==== Material shown ====

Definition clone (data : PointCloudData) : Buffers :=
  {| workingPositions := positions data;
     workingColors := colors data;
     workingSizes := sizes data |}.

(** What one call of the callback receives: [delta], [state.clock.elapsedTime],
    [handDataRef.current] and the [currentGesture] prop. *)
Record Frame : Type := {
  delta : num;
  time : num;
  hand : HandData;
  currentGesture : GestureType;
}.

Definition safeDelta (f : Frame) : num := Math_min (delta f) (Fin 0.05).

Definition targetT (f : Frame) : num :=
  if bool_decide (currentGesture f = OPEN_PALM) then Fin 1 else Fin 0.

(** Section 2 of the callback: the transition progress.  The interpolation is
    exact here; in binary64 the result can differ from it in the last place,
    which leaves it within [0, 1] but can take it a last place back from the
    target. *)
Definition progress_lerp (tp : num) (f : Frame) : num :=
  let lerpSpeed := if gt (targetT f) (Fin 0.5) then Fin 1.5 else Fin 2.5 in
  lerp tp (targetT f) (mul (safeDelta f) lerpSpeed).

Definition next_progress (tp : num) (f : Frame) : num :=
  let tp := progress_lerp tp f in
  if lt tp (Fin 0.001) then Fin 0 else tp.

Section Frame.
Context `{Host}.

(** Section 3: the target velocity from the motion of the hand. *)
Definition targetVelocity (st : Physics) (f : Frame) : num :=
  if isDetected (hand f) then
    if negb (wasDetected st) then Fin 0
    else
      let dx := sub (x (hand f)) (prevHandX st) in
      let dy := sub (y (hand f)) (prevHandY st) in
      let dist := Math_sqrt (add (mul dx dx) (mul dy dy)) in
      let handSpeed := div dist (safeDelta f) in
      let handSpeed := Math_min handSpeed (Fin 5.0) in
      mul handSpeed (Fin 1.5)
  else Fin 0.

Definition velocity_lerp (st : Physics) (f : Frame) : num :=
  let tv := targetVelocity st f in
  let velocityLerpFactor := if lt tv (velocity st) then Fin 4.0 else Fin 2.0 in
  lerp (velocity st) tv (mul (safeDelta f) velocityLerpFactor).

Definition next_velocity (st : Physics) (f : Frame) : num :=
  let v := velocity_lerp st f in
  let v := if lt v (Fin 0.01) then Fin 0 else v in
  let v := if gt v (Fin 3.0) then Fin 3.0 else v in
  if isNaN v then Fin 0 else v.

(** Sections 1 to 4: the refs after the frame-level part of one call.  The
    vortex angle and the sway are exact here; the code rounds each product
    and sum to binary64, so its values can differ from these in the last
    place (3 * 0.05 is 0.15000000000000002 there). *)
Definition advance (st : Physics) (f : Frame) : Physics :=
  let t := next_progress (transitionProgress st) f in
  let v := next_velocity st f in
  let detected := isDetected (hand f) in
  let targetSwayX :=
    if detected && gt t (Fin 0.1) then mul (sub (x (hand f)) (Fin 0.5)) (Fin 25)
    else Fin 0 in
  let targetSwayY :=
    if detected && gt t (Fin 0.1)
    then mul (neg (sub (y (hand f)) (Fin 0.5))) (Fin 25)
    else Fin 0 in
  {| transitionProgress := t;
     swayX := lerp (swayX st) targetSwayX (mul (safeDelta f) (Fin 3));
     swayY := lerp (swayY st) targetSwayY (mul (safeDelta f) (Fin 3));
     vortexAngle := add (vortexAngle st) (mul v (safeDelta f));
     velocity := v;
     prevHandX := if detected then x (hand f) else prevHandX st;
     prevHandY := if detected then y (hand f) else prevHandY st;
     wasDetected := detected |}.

====

* _About this task_
Which lines belong in the answer? Exactly those from the first line of the entries through the line holding "(** Section 2", inclusive, copied unchanged.

* _Solved problem_
Definition clone (data : PointCloudData) : Buffers :=
  {| workingPositions := positions data;
     workingColors := colors data;
     workingSizes := sizes data |}.

(** What one call of the callback receives: [delta], [state.clock.elapsedTime],
    [handDataRef.current] and the [currentGesture] prop. *)
Record Frame : Type := {
  delta : num;
  time : num;
  hand : HandData;
  currentGesture : GestureType;
}.

Definition safeDelta (f : Frame) : num := Math_min (delta f) (Fin 0.05).

Definition targetT (f : Frame) : num :=
  if bool_decide (currentGesture f = OPEN_PALM) then Fin 1 else Fin 0.

(** Section 2 of the callback: the transition progress.  The interpolation is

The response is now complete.